Exercise goal. The word to look for is "reusable". Report every line of the entries below that has it.

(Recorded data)
Lemma bread_miss s l bno i l1 l2 :
  bio_inv s l -> 0 <= bno < bc_disksize s -> l = l1 ++ i :: l2 ->
  (forall j, j ∈ l -> ~ holds s bno j) -> reusable s i -> (forall j, j ∈ l2 -> ~ reusable s j) ->
  exists s', bread 1 bno s = Done i s' /\ read_into s l bno i s'.
Proof.
  intros HI Hb El Hn Hr Hl2. assert (Hi : i ∈ l) by (rewrite El; set_solver).
  pose proof (bi_buf _ _ HI i Hi) as Hok.
  assert (Hu : slk_locked (b_lock (bufs s i)) = 0) by (destruct Hr, (bo_ref _ _ Hok); lia).
  pose proof (content_none s l HI bno Hn) as Hc.
  set (s1 := set_buf i (miss_buf s bno) s).
  assert (Hb1 : bufs s1 i = miss_buf s bno (bufs s i)) by apply bufs_same.
  assert (Es : set_buf i (fun b => with_flags (b_flags b ||| B_VALID)
                             (with_data (diskblk s1 (b_blockno b)) b)) s1
               = set_buf i (fun _ => got_buf s B_VALID bno) s).
  { unfold s1. rewrite set_buf_twice. unfold set_buf, got_buf. rewrite Hc. reflexivity. }
  exists (set_buf i (fun _ => got_buf s B_VALID bno) s). split.
  - unfold bread, mbind, M_bind. rewrite (bget_miss s l HI bno l1 i l2) by done.
    fold s1. unfold gets. rewrite Hb1. cbn [miss_buf with_lock b_flags].
    change (when _ (iderw i)) with (iderw i).
    rewrite iderw_eq; [|apply (bi_free _ _ HI)| | | | |].
    + rewrite Hb1. cbn [miss_buf with_lock b_flags]. cbn [Z.land truth Z.eqb negb]. by rewrite Es.
    + cbn. rewrite lookup_insert_eq. eauto.
    + by rewrite Hb1.
    + by rewrite Hb1.
    + rewrite Hb1. cbn. lia.
    + by rewrite Hb1.
  - assert (HI' : bio_inv (set_buf i (fun _ => got_buf s B_VALID bno) s) l).
    { apply bio_inv_set; [done|done|apply got_buf_ok; [done|by left]|].
      intros _ j Hj _ Hh. by apply (Hn j). }
    split; [done|done| |done|].
    + exists B_VALID. split; [by left|]. split; [done|by right].
    + intros b. rewrite (content_set s l i _ b HI HI' Hi). cbn.
      split_decide as [[_ <-]|Hne]; [done|]. split_decide as [Hh|_]; [|done].
      rewrite (content_holds s l HI b i); [|by apply (bi_perm _ _ HI)|done].
      destruct Hh as [Hd Hbn]. rewrite <- Hbn. symmetry. apply (bo_clean _ _ Hok); [|done].
      destruct (bo_used _ _ Hok) as (_ & _ & [Hf|Hf]); [lia|done|].
      destruct Hr as [_ Hr]. by rewrite Hf in Hr.
Qed.

(** Every case in which [bread] can return. *)
Lemma bread_correct s l bno :
  bio_inv s l -> 0 <= bno < bc_disksize s ->
  (forall i, i ∈ l -> holds s bno i -> slk_locked (b_lock (bufs s i)) = 0) ->
  (exists i, i ∈ l /\ (holds s bno i \/ reusable s i)) ->
  exists i s', bread 1 bno s = Done i s' /\ read_into s l bno i s'.
Proof.
  intros HI Hb Hu He. destruct (decide (Exists (holds s bno) l)) as [Hc|Hc].
  - apply Exists_exists in Hc as (i & Hi & Hh). exists i. apply (bread_hit s l); auto.
  - rewrite Exists_exists in Hc.
    destruct (list_last_split (reusable s) l) as (l1 & i & l2 & El & Hr & Hl2).
    { destruct He as (i & Hi & [Hh|Hr]); [destruct Hc|]; eauto. }
    exists i. eapply bread_miss; try done. intros j Hj Hh. apply Hc. eauto.
Qed.

(** ** [bwrite] and [brelse], on a buffer the process has locked *)
Definition mine (s : bst) (i : Z) : Prop :=
  b_dev (bufs s i) = 1 /\ slk_locked (b_lock (bufs s i)) = 1
  /\ slk_pid (b_lock (bufs s i)) = bc_pid s.

Lemma mine_holdingsleep s l i :
  bio_inv s l -> i ∈ l -> mine s i -> holdingsleep i s = Done true s.
Proof.
  intros HI Hi (_ & H1 & H2). apply holdingsleep_mine; [apply (bi_free _ _ HI)| |done].
  by apply (bi_dom _ _ HI), (bi_perm _ _ HI).
Qed.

Task solution.
  (forall j, j ∈ l -> ~ holds s bno j) -> reusable s i -> (forall j, j ∈ l2 -> ~ reusable s j) ->
  (exists i, i ∈ l /\ (holds s bno i \/ reusable s i)) ->
    destruct (list_last_split (reusable s) l) as (l1 & i & l2 & El & Hr & Hl2).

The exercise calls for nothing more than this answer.